Data entries:
<<<<

Lemma offered_by_row (s : State) (todo : Todo) (cb : Callback) :
  In todo (todos s) ->
  In (mkControl cb false) (render_todo s todo) ->
  offered s cb.
Proof.
  intros Hin Hc. unfold offered, render. apply List.in_app_iff. right.
  destruct (todos s) as [|a l] eqn:E; [destruct Hin|].
  cbn [length Nat.eqb]. apply List.in_flat_map. eauto.
Qed.


Lemma offered_startEdit (s : State) (todo : Todo) :
  offered s (Click_startEdit todo) ->
  In todo (todos s) /\ editingId s <> Some (Todo.id todo).
Proof.
  intros H. destruct (offered_todo s _ H) as [Hform|(todo' & Hin & Hc)].
  - simpl in Hform. destruct Hform as [E|[E|[E|[]]]]; discriminate E.
  - unfold render_todo in Hc.
    destruct (nullable_eq (editingId s) (Todo.id todo')) eqn:E; simpl in Hc.
    + destruct Hc as [Hc|[Hc|[Hc|[Hc|[]]]]]; discriminate Hc.
    + destruct Hc as [Hc|[Hc|[Hc|[]]]]; try discriminate Hc.
      injection Hc as <- _. split; [exact Hin|].
      intros Hid. apply nullable_eq_true in Hid. congruence.
Qed.

(** X5.  While the busy flag is up the render offers nothing: no handler
    and no setter can be started before the running handler has put the
    flag down. *)
Theorem busy_offers_nothing (s : State) (cb : Callback) :
  loading s = true -> ~ offered s cb.
Proof.
  intros Hbusy Hoff. apply offered_idle in Hoff. congruence.
Qed.

(** X6.  A record shows either its edit controls or its view controls,
    never both, and only one id can be saved: when Save is offered for
    [i], it is offered for no other id, and neither the checkbox, nor
    Edit, nor Delete is offered for a record whose id is [i]. *)
Theorem edit_row_has_no_view_controls (s : State) (i : jsstring) :
  offered s (Click_handleUpdate i) ->
  (forall j, offered s (Click_handleUpdate j) -> j = i)
  /\ (forall b, ~ offered s (Change_handleToggleComplete i b))
  /\ ~ offered s (Click_handleDelete i)
  /\ (forall todo, Todo.id todo = i -> ~ offered s (Click_startEdit todo)).
Proof.
  intros H. destruct (offered_handleUpdate s i H) as (Hid & _ & _).
  split; [|split; [|split]].
  - intros j Hj. destruct (offered_handleUpdate s j Hj) as (Hjd & _ & _).
    congruence.
  - intros b Hb.
    destruct (offered_handleToggleComplete s i b Hb) as (k & t & _ & _ & _ & Hne).
    contradiction.
  - intros Hd. destruct (offered_todo s _ Hd) as [Hform|(todo & Hin & Hc)].
    + simpl in Hform. destruct Hform as [E|[E|[E|[]]]]; discriminate E.
    + unfold render_todo in Hc.
      destruct (nullable_eq (editingId s) (Todo.id todo)) eqn:E; simpl in Hc.
      * destruct Hc as [Hc|[Hc|[Hc|[Hc|[]]]]]; discriminate Hc.
      * destruct Hc as [Hc|[Hc|[Hc|[]]]]; try discriminate Hc.
        injection Hc as Heq _. rewrite Heq, Hid in E.
        simpl in E. apply str_eq_false in E. contradiction.
  - intros todo <- Hs. destruct (offered_startEdit s todo Hs) as [_ Hne].
    contradiction.
Qed.

(** X7.  With the busy flag down every record of the list can be acted
    on: the record being edited offers its two inputs, Save with its id
    and Cancel; any other record offers the checkbox with its id and its
    own [completed], Edit with the record itself, and Delete with its id.
    The create form is offered as well. *)
Theorem idle_row_offers_its_controls (s : State) (k : nat) (t : Todo) :
  loading s = false ->
  todos s !! k = Some t ->
  offered s Submit_handleCreate
  /\ offered s Change_setTitle
  /\ offered s Change_setDescription
  /\ (editingId s = Some (Todo.id t) ->
      offered s Change_setEditTitle
      /\ offered s Change_setEditDescription
      /\ offered s (Click_handleUpdate (Todo.id t))
      /\ offered s Click_cancelEdit)
  /\ (editingId s <> Some (Todo.id t) ->
      offered s (Change_handleToggleComplete (Todo.id t) (Todo.completed t))
      /\ offered s (Click_startEdit t)
      /\ offered s (Click_handleDelete (Todo.id t))).
Proof.
  intros Hidle Hk.
  assert (Hin : In t (todos s)).
  { apply list_elem_of_In. eapply list_elem_of_lookup_2, Hk. }
  assert (Hform : forall cb,
             In cb [Change_setTitle; Change_setDescription;
                    Submit_handleCreate] -> offered s cb).
  { intros cb Hcb. unfold offered, render. apply List.in_app_iff. left.
    rewrite Hidle. simpl in Hcb. simpl.
    destruct Hcb as [<-|[<-|[<-|[]]]]; auto. }
  split; [apply Hform; simpl; auto|].
  split; [apply Hform; simpl; auto|].
  split; [apply Hform; simpl; auto|].
  split.
  - intros He. apply nullable_eq_true in He.
    repeat split; apply (offered_by_row s t _ Hin);
      unfold render_todo; rewrite He, Hidle; simpl; auto.
  - intros He.
    assert (E : nullable_eq (editingId s) (Todo.id t) = false).
    { destruct (nullable_eq (editingId s) (Todo.id t)) eqn:E; [|reflexivity].
      apply nullable_eq_true in E. contradiction. }
    repeat split; apply (offered_by_row s t _ Hin);
      unfold render_todo; rewrite E, Hidle; simpl; auto.
Qed.

End RenderFacts.

(** ** Sequences of events *)

Section Sessions.
Import JS Supabase TodoList.

Lemma ids_replace_by_id (i : jsstring) (data : Todo) (l : list Todo) :
  Todo.id data = i -> ids (replace_by_id i data l) = ids l.
Proof.
  intros Hd. induction l as [|a l IH]; simpl; [reflexivity|].
  f_equal; [|exact IH].
  destruct (str_eq (Todo.id a) i) eqn:E; [|reflexivity].
  apply str_eq_true in E. congruence.
Qed.


Lemma ids_remove_by_id (i e : jsstring) (l : list Todo) :
  In e (ids (remove_by_id i l)) <-> In e (ids l) /\ e <> i.
Proof.
  induction l as [|a l IH]; simpl; [tauto|].
  destruct (str_eq (Todo.id a) i) eqn:E; simpl; rewrite IH.
  - apply str_eq_true in E. split; [tauto|].
    intros [[Ha|Hl] Hne]; [congruence|tauto].
  - apply str_eq_false in E. split; [|tauto].
    intros [Ha|[Hl Hne]]; [split; [tauto|congruence]|tauto].
Qed.

Lemma NoDup_remove_by_id (i : jsstring) (l : list Todo) :
  List.NoDup (ids l) -> List.NoDup (ids (remove_by_id i l)).
Proof.
  induction l as [|a l IH]; simpl; [auto|].
  intros Hnd. inversion Hnd as [|? ? Hnotin Hnd']; subst.
  destruct (str_eq (Todo.id a) i); simpl; [auto|].
  constructor; [|auto]. rewrite ids_remove_by_id. tauto.
Qed.






(** X9.  Cancel discards an edit: from a state in which nothing is being
    edited, starting the edit of a record, typing a new title and a new
    description and then cancelling gives back the very same state, with
    no call, log or alert on the way. *)
Theorem cancelEdit_discards_edit
    (env : Env) (user : User) (s : State) (todo : Todo)
    (typedTitle typedDescription v1 v2 : jsstring) :
  edit_cleared s ->
  let r1 := fire env user (Click_startEdit todo) v1 s in
  let r2 := fire env user Change_setEditTitle typedTitle (fst r1) in
  let r3 := fire env user Change_setEditDescription typedDescription (fst r2) in
  let r4 := fire env user Click_cancelEdit v2 (fst r3) in
  fst r4 = s
  /\ snd r1 ++ snd r2 ++ snd r3 ++ snd r4 = []
  /\ todos (fst r3) = todos s
  /\ editingId (fst r3) = Some (Todo.id todo)
  /\ editTitle (fst r3) = typedTitle
  /\ editDescription (fst r3) = typedDescription.
Proof.
  intros (He & Ht & Hd). destruct s; cbn in *. subst.
  repeat split; reflexivity.
Qed.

>>>>

**Problem details**: What the task asks for is a word-for-word repeat of the lines above, from the first through the one containing "Lemma offered_startEdit (s".

**Task output**:
Lemma offered_by_row (s : State) (todo : Todo) (cb : Callback) :
  In todo (todos s) ->
  In (mkControl cb false) (render_todo s todo) ->
  offered s cb.
Proof.
  intros Hin Hc. unfold offered, render. apply List.in_app_iff. right.
  destruct (todos s) as [|a l] eqn:E; [destruct Hin|].
  cbn [length Nat.eqb]. apply List.in_flat_map. eauto.
Qed.


Lemma offered_startEdit (s : State) (todo : Todo) :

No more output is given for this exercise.